Figure 2. Stability and levels of RNA expressed from various rrn promoter regions in ybeY deletion mutant.

(A) Stability of lacZ gene transcripts was determined by measuring its residual levels following addition of Rifampicin (200 µg/ml). Cultures and growth conditions were as described in Figure 1. All the bacteria were deleted for the chromosomal lacZ gene and transformed with pACYC plasmids carrying various rrn promoter sequences fused upstream to a promoterless lacZ. The plasmids carried the “S” region, “M” region, or “L” region. Rifampicin was added at time 0 and the cultures were harvested at 0, 3, 6 min.
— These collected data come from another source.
(* ===== verification/ReadingFacts.v ===== *)
(** * Reads fetched ahead answer what single reads answer ([mcp-server/src/value_reads.rs])

    Against a debuggee that is not changing, the reads a caller committed to and fetched in one wave
    give the answers the reads one at a time would have given, send nothing more, and each object is
    asked about once. *)

From S2P Require Import Prelude Protocol Types Reader Connection Client Generics Text Expr Locate Reading.

Section Constant.
Context `{BC : BytesCrate} `{D : Debuggee}.

(** The debuggee takes every packet and answers a command the same way whenever it is asked. *)
Record constant (f : Z -> Z -> bytes -> JdwpResult (Z * bytes)) : Prop := {
  cn_taken log p : issue_outcome log p = None;
  cn_answers log p : reply_outcome log p =
    '(code, data) ← f (cp_command_set p) (cp_command p) (cp_data p); Ok {| rp_id := cp_id p; rp_error_code := code; rp_data := data |};
}.

Context (f : Z -> Z -> bytes -> JdwpResult (Z * bytes)) (Hf : constant f).

(** What a command answers, decoded. *)
Definition given {B} (set command : Z) (body : bytes) (r : Reader B) : JdwpResult B :=
  '(code, data) ← f set command body; decode_with r {| rp_id := 0; rp_error_code := code; rp_data := data |}.

Definition reply_to (p : CommandPacket) : JdwpResult ReplyPacket :=
  '(code, data) ← f (cp_command_set p) (cp_command p) (cp_data p); Ok {| rp_id := cp_id p; rp_error_code := code; rp_data := data |}.

Lemma decode_reply {B} id set command body (r : Reader B) :
  reply_to (with_data (new_command id set command) body) ≫= decode_with r = given set command body r.
Proof. unfold reply_to, given. simpl. by destruct (f set command body) as [[code data]|e]. Qed.

Lemma ask_constant {B} set command body (r : Reader B) w :
  fst ((reply ← exchange (request set command body); of_result (decode_with r reply) : M B) w) = given set command body r.
Proof.
  rewrite <- (decode_reply (w_next_id w)). unfold mbind at 1, m_bind, exchange, send_command, request, mbind, m_bind, st_bind, lift, next_id,
    modify, issue_packet, await_reply, mret, st_ret. simpl. rewrite (cn_taken _ Hf). simpl. rewrite (cn_answers _ Hf). fold (reply_to (with_data (new_command (w_next_id w) set command) body)).
  by destruct (reply_to _).
Qed.

Lemma drain_constant window results w : fst (drain window results w) = results ++ map reply_to window.
Proof.
  revert results w. induction window as [|p window IH]; intros results w; simpl; [by rewrite app_nil_r|].
  unfold mbind, st_bind, attempt, await_reply. rewrite IH, (cn_answers _ Hf), <- app_assoc. done.
Qed.
Lemma map_answers_map : hash_map_at (BC := network_order) map_answers 100 sample_bins.
Proof.
  split.
  - exists (value_object 200). split; [by vm_compute|]. split; [by vm_compute|].
    intros [|[|i]] bin; simpl; intros [= <-].
    + exists value_null. split; [by vm_compute|]. apply chain_end.
    + exists (value_object 301). split; [by vm_compute|].
      apply (chain_node _ _ _ _ _ _ (value_object 302)); [by vm_compute|].
      apply (chain_node _ _ _ _ _ _ value_null); [by vm_compute|]. apply chain_end.
  - intros bin [->|[->|[]%not_elem_of_nil]%elem_of_cons]%elem_of_cons; by_compute.
  - intros i bin nd key Hb Hnd Hk Hm. destruct i as [|[|i]]; simpl in Hb; [injection Hb as <-; by apply not_elem_of_nil in Hnd| |done].
    injection Hb as <-.
    apply elem_of_cons in Hnd as [->|[->|[]%not_elem_of_nil]%elem_of_cons].
    + destruct key; try discriminate Hm. apply andb_true_iff in Hm as [_ Hm%bool_decide_eq_true].
      vm_compute in Hm. injection Hm as <-. split; by vm_compute.
    + destruct key as [| | | | | | |s|]; try discriminate Hm. apply andb_true_iff in Hm as [_ Hm%bool_decide_eq_true].
      assert (Ha : ok_of (heap_string (BC := network_order) map_answers 402) = Some "a"%string) by by vm_compute.
      assert (Hs : string_of_chars s = "a"%string) by (apply (inj Some); by rewrite <- Ha).
      rewrite <- (str_chars_of_chars s Hk), Hs. split; by vm_compute.
Qed.

Lemma hash_map_lookup_exact_witness :
  let lookup key := fst (fst (hash_map_lookup (BC := network_order) (D := answering map_answers) 100 key ids_default world_init)) in
  lookup (ArgStr [97]) = Ok (Read (value_object 502)) /\ lookup (ArgInt 5) = Ok (Read (value_object 501)) /\
  lookup (ArgInt 6) = Ok (Read value_null).
Proof.
  assert (K : forall key, hashable key -> fst (fst (hash_map_lookup (BC := network_order) (D := answering map_answers) 100 key ids_default world_init)) =
    Ok (Read (value_for (BC := network_order) map_answers key (concat sample_bins)))).
  { intros key Hk. destruct (hash_map_lookup_exact (BC := network_order) (D := answering map_answers) map_answers 100 sample_bins key ids_default
      world_init (answering_constant map_answers) Hk map_answers_map) as (ids' & w' & E & _).
    - split; simpl; [intros t name o H; by rewrite lookup_empty in H|done].
    - split; simpl; intros t s H; by rewrite lookup_empty in H.
    - by rewrite E. }
  cbv zeta. split_and!; rewrite K by by_compute; by vm_compute.
Defined.
(* ===== verification/RenderingFacts.v ===== *)
(** * What a deep rendering spends ([mcp-server/src/handlers.rs], [value_reads.rs])

    A node never spends more of the budget than the bound its children's prefetch is computed from, so
    a read that was fetched ahead is a read that is used; and reads fetched ahead answer what the
    individual reads would have. *)

From S2P Require Import Prelude Protocol Types Reader Connection Client Generics Text Expr Locate Reading TextArrays Structures Rendering.

(** ** Spending *)

(** The budget falls by at most the cost, and the path of enclosing objects is what it was. *)
Definition spends {A} (cost : A -> Z) (m : Deep A) : Prop := forall s w, in_u 64 (dp_budget s) ->
  let '(a, s', _) := m s w in
  0 <= dp_budget s' <= dp_budget s /\ dp_budget s - dp_budget s' <= cost a /\ dp_path s' = dp_path s.

Lemma spends_ret {A} (a : A) cost : 0 <= cost a -> spends cost (mret a).
Proof. intros Hc s w Hs. unfold in_u in Hs. simpl. split_and!; lia || done. Qed.

Lemma spends_bind {A B} (m : Deep A) (k : A -> Deep B) c cost :
  spends c m -> (forall a, spends (fun b => cost b - c a) (k a)) -> spends cost (m ≫= k).
Proof.
  intros Hm Hk s w Hs. unfold mbind, deep_bind. specialize (Hm s w Hs).
  destruct (m s w) as [[a s1] w1]. destruct Hm as (H1 & H2 & H3). specialize (Hk a s1 w1).
  destruct (k a s1 w1) as [[b s2] w2]. unfold in_u in *. destruct Hk as (H4 & H5 & H6); [lia|].
  split_and!; [lia..|congruence].
Qed.

Lemma spends_le {A} (m : Deep A) c d : spends c m -> (forall a, c a <= d a) -> spends d m.
Proof.
  intros Hm Hle s w Hs. specialize (Hm s w Hs). destruct (m s w) as [[a s1] w1]. specialize (Hle a).
  split_and!; [tauto..|lia|tauto].
Qed.

(** What does not touch the budget and the path. *)
Definition free {A} (m : Deep A) : Prop := spends (fun _ => 0) m.

Lemma free_bind {A B} (m : Deep A) (k : A -> Deep B) cost : free m -> (forall a, spends cost (k a)) -> spends cost (m ≫= k).
Proof. intros Hm Hk. eapply spends_bind; [exact Hm|]. intros a. eapply spends_le; [apply Hk|]. intros b. lia. Qed.

Lemma free_wire {A} (m : St A) : free (on_wire m).
Proof. intros s w Hs. unfold on_wire, in_u in *. destruct (m w). split_and!; lia || done. Qed.
Lemma free_reading {A} (m : ValueReads -> St A) : free (reading m).
Proof. intros s w Hs. unfold reading, in_u in *. destruct (m _ w). split_and!; lia || done. Qed.
Lemma free_note f : free (note_read f).
Proof. intros s w Hs. unfold note_read, change, in_u in *. simpl. split_and!; lia || done. Qed.
Lemma free_commit `{BC : BytesCrate} `{D : Debuggee} opts children n depth : free (commit_children opts children n depth).
Proof. intros s w Hs. unfold commit_children, in_u in *. destruct (extend_committed _ _ w). simpl. split_and!; lia || done. Qed.
Lemma free_if {A} (b : bool) (m n : Deep A) cost : spends cost m -> spends cost n -> spends cost (if b then m else n).
Proof. by destruct b. Qed.

(** An answer of the wire of which something is known. *)
Lemma spends_wire {A B} (P : A -> Prop) (m : St A) (k : A -> Deep B) cost :
  (forall w, P (fst (m w))) -> (forall a, P a -> spends cost (k a)) -> spends cost (on_wire m ≫= k).
Proof.
  intros Hm Hk s w Hs. unfold mbind, deep_bind, on_wire. specialize (Hm w). destruct (m w) as [a w1]. by apply Hk.
Qed.

Create HintDb spending.
#[export] Hint Resolve free_wire free_reading free_note free_commit : spending.

(** ** One level *)

Section Spending.
Context `{BC : BytesCrate} `{D : Debuggee} `{FT : FloatText}.
Context (opts : DeepOpts).

(** A region of an array has no more elements than were asked for. *)
Definition bounded_regions : Prop := forall a i n w,
  match fst (get_array_values a i n w) with Ok vs => zlen vs <= Z.max 0 n | Err _ => True end.

Context (Hregions : bounded_regions) (Hlimit : 1 <= do_child_limit opts).

Definition region_of (n : Z) (o : option (list Value)) : Prop := match o with Some vs => zlen vs <= Z.max 0 n | None => True end.
Lemma region_size a i n w : region_of n (fst (st_ok (get_array_values a i n) w)).
Proof.
  pose proof (Hregions a i n w) as H. unfold st_ok, mbind, st_bind, attempt, mret, st_ret.
  by destruct (get_array_values a i n w) as [[vs|e] w1].
Qed.

Section Level.
Context (child : Value -> option Z -> Deep string) (depth : nat) (c : Z) (Hc : 0 <= c).
Context (Hchild : forall v t, spends (fun _ => c) (child v t)).

Lemma zlen_nonneg {A} (l : list A) : 0 <= zlen l.
Proof. unfold zlen. lia. Qed.

Lemma field_lines_spends l t out : spends (fun _ => zlen l * c) (field_lines child depth l t out).
Proof.
  revert out. induction l as [|[f v] l IH]; intros out; [by apply spends_ret|]. cbn [field_lines].
  eapply spends_bind; [apply Hchild|]. intros r. eapply spends_le; [apply IH|]. intros ?. cbv beta. rewrite zlen_cons. lia.
Qed.
Lemma element_lines_spends i l t out : spends (fun _ => zlen l * c) (element_lines child depth i l t out).
Proof.
  revert i out. induction l as [|v l IH]; intros i out; [by apply spends_ret|]. cbn [element_lines].
  eapply spends_bind; [apply Hchild|]. intros r. eapply spends_le; [apply IH|]. intros ?. cbv beta. rewrite zlen_cons. lia.
Qed.
Lemma entry_line_spends kv t out : spends (fun _ => 2 * c) (entry_line child depth kv t out).
Proof.
  eapply spends_bind; [apply Hchild|]. intros k. eapply spends_bind; [apply Hchild|]. intros v.
  apply spends_ret. lia.
Qed.
Lemma pair_lines_spends l t out : spends (fun _ => zlen l * (2 * c)) (pair_lines child depth l t out).
Proof.
  revert out. induction l as [|kv l IH]; intros out; [by apply spends_ret|]. cbn [pair_lines].
  eapply spends_bind; [apply entry_line_spends|]. intros r. eapply spends_le; [apply IH|]. intros ?. cbv beta. rewrite zlen_cons. lia.
Qed.
Lemma entry_lines_spends l tid out : spends (fun _ => zlen l * (2 * c)) (entry_lines child depth l tid out).
Proof.
  revert out. induction l as [|e l IH]; intros out; [by apply spends_ret|]. cbn [entry_lines].
  apply free_bind; [auto with spending|]. intros [kv|].
  - eapply spends_bind; [apply entry_line_spends|]. intros r. eapply spends_le; [apply IH|]. intros ?. cbv beta. rewrite zlen_cons. lia.
  - eapply spends_le; [apply IH|]. intros ?. cbv beta. rewrite zlen_cons. lia.
Qed.

(** What a level may spend on its children: nothing when it gave up. *)
Definition level : Z := do_child_limit opts * 2 * c.
Definition on_answer {A} (o : option A) : Z := if is_some o then level else 0.

Lemma level_many n : 0 <= n <= do_child_limit opts -> n * (2 * c) <= level.
Proof. intros Hn. unfold level. nia. Qed.
Lemma level_few n : 0 <= n <= do_child_limit opts -> n * c <= level.
Proof. intros Hn. unfold level. nia. Qed.
Lemma level_nonneg : 0 <= level.
Proof. unfold level. nia. Qed.

Lemma shown_limit len : shown_of opts len <= do_child_limit opts.
Proof. unfold shown_of, i32_of_len. repeat case_match; lia. Qed.
Lemma region_limit n len : n <= Z.max 0 (shown_of opts len) -> n <= do_child_limit opts.
Proof. pose proof (shown_limit len). lia. Qed.

Lemma indexed_block_spends header arr len t : spends on_answer (render_indexed_block opts child depth header arr len t).
Proof.
  pose proof level_nonneg. unfold render_indexed_block. apply free_if; [by apply spends_ret|].
  eapply spends_wire; [intros w; apply (region_size _ _ _ w)|]. intros [elems|] Hn; [|by apply spends_ret].
  apply region_limit in Hn. pose proof (zlen_nonneg elems).
  apply free_bind; [auto with spending|]. intros _.
  eapply spends_bind; [apply element_lines_spends|]. intros out. apply spends_ret. simpl.
  pose proof (level_few (zlen elems)). unfold on_answer. simpl. lia.
Qed.

Lemma array_deep_spends id name t : spends (fun _ => level) (render_array_deep opts child depth id name t).
Proof.
  pose proof level_nonneg. apply free_bind; [auto with spending|]. intros [len|]; [|by apply spends_ret].
  eapply spends_bind; [apply indexed_block_spends|]. intros o. apply spends_ret. unfold on_answer. case_match; lia.
Qed.

Lemma fields_deep_spends id type_id name t : spends (fun _ => level) (render_fields_deep opts child depth id type_id name t).
Proof.
  pose proof level_nonneg. apply free_bind; [auto with spending|]. intros fields. apply free_if.
  - apply free_bind; [auto with spending|]. intros sig. eapply spends_le; [apply free_wire|]. done.
  - apply free_bind; [auto with spending|]. intros [values|]; [|by apply spends_ret].
    apply free_bind; [auto with spending|]. intros _.
    eapply spends_bind; [apply field_lines_spends|]. intros out. apply spends_ret.
    set (l := zip _ values). assert (zlen l <= do_child_limit opts).
    { subst l. unfold zlen at 1. rewrite length_zip_with, length_take. unfold zlen. lia. }
    pose proof (zlen_nonneg l). pose proof (level_few (zlen l)). simpl. lia.
Qed.

Definition on_read {A} (o : Walked A) : Z := match o with Read _ => level | Declined _ => 0 end.

Lemma list_deep_spends id type_id name t : spends on_read (render_list_deep opts child depth id type_id name t).
Proof.
  pose proof level_nonneg. apply free_bind; [auto with spending|]. intros [[[arr size]|why]|why]; [|by apply spends_ret..].
  destruct arr as [a|]; [|apply free_bind; [by apply spends_ret|]; intros o; by apply spends_ret].
  eapply spends_bind; [apply indexed_block_spends|]. intros o. apply spends_ret. unfold on_answer. simpl. case_match; lia.
Qed.

Lemma layout_deep_spends id type_id layout name t : spends on_read (render_layout_deep opts child depth id type_id layout name t).
Proof.
  pose proof level_nonneg. destruct layout; [..|apply list_deep_spends];
    (apply free_bind; [auto with spending|]; intros [[[pairs len]|why]|why]; [|by apply spends_ret..];
     apply free_if; [by apply spends_ret|]; eapply spends_bind; [apply pair_lines_spends|]; intros out; apply spends_ret;
     set (l := take _ pairs); assert (zlen l <= do_child_limit opts) by
       (subst l; unfold zlen at 1; rewrite length_take; unfold zlen; lia);
     pose proof (zlen_nonneg l); pose proof (level_many (zlen l)); simpl; lia).
Qed.

Lemma optional_deep_spends id type_id tid : spends on_answer (render_optional_deep child id type_id tid).
Proof.
  pose proof level_nonneg. apply free_bind; [auto with spending|]. intros present. apply free_if; [by apply spends_ret|].
  apply free_bind; [auto with spending|]. intros [v|]; [|by apply spends_ret].
  eapply spends_bind; [apply Hchild|]. intros r. apply spends_ret. unfold on_answer. simpl. pose proof (level_few 1). lia.
Qed.

Lemma collection_deep_spends id type_id name tid kind : spends on_answer (render_collection_deep opts child depth id type_id name tid kind).
Proof.
  pose proof level_nonneg. destruct kind; [..|apply optional_deep_spends].
  - apply free_bind; [auto with spending|]. intros [[arr len]|]; [apply indexed_block_spends|by apply spends_ret].
  - apply free_bind; [auto with spending|]. intros [[arr len]|]; [|by apply spends_ret]. apply free_if; [by apply spends_ret|].
    eapply spends_wire; [intros w; apply (region_size _ _ _ w)|]. intros [entries|] Hn; [|by apply spends_ret].
    apply region_limit in Hn. pose proof (zlen_nonneg entries). eapply spends_bind; [apply entry_lines_spends|]. intros out.
    apply spends_ret. unfold on_answer. simpl. pose proof (level_many (zlen entries)). lia.
Qed.

Lemma expand_by_kind_spends id type_id name t declined :
  spends (fun _ => level) (expand_by_kind opts child depth id type_id name t declined).
Proof.
  pose proof level_nonneg. apply free_bind; [auto with spending|]. intros kind.
  apply (spends_bind _ _ on_answer).
  - destruct kind as [k|], t as [tid|]; [apply collection_deep_spends|by apply spends_ret..].
  - intros [rendered|]; unfold on_answer; simpl.
    + apply free_bind; [auto with spending|]. intros _. apply spends_ret. lia.
    + apply free_bind; [apply free_if; [apply free_note|by apply spends_ret]|]. intros _.
      eapply spends_le; [apply fields_deep_spends|]. intros ?. cbv beta. lia.
Qed.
RNA was extracted and analyzed by qRTPCR. Bacteria with wild type ybeY gene and plasmid with “S” region (filled circles), with “M” region (open circles) and with “L” region (filled triangles). ΔybeY mutant carrying a plasmid with “S” region (open triangles), with “M” region (filled squares) and with “L” region (opened squares). (B) Levels of RNA encoded from the region prior to the antitermination sequences. Cultures of wild type and ΔybeY mutant were grown in LB at 37°C and harvested at O.D₆₀₀ = 0.45. RNA was extracted from these samples and the levels of the transcripts encoded by the region before the antitermination sequences were quantified by qRTPCR from the primers described above.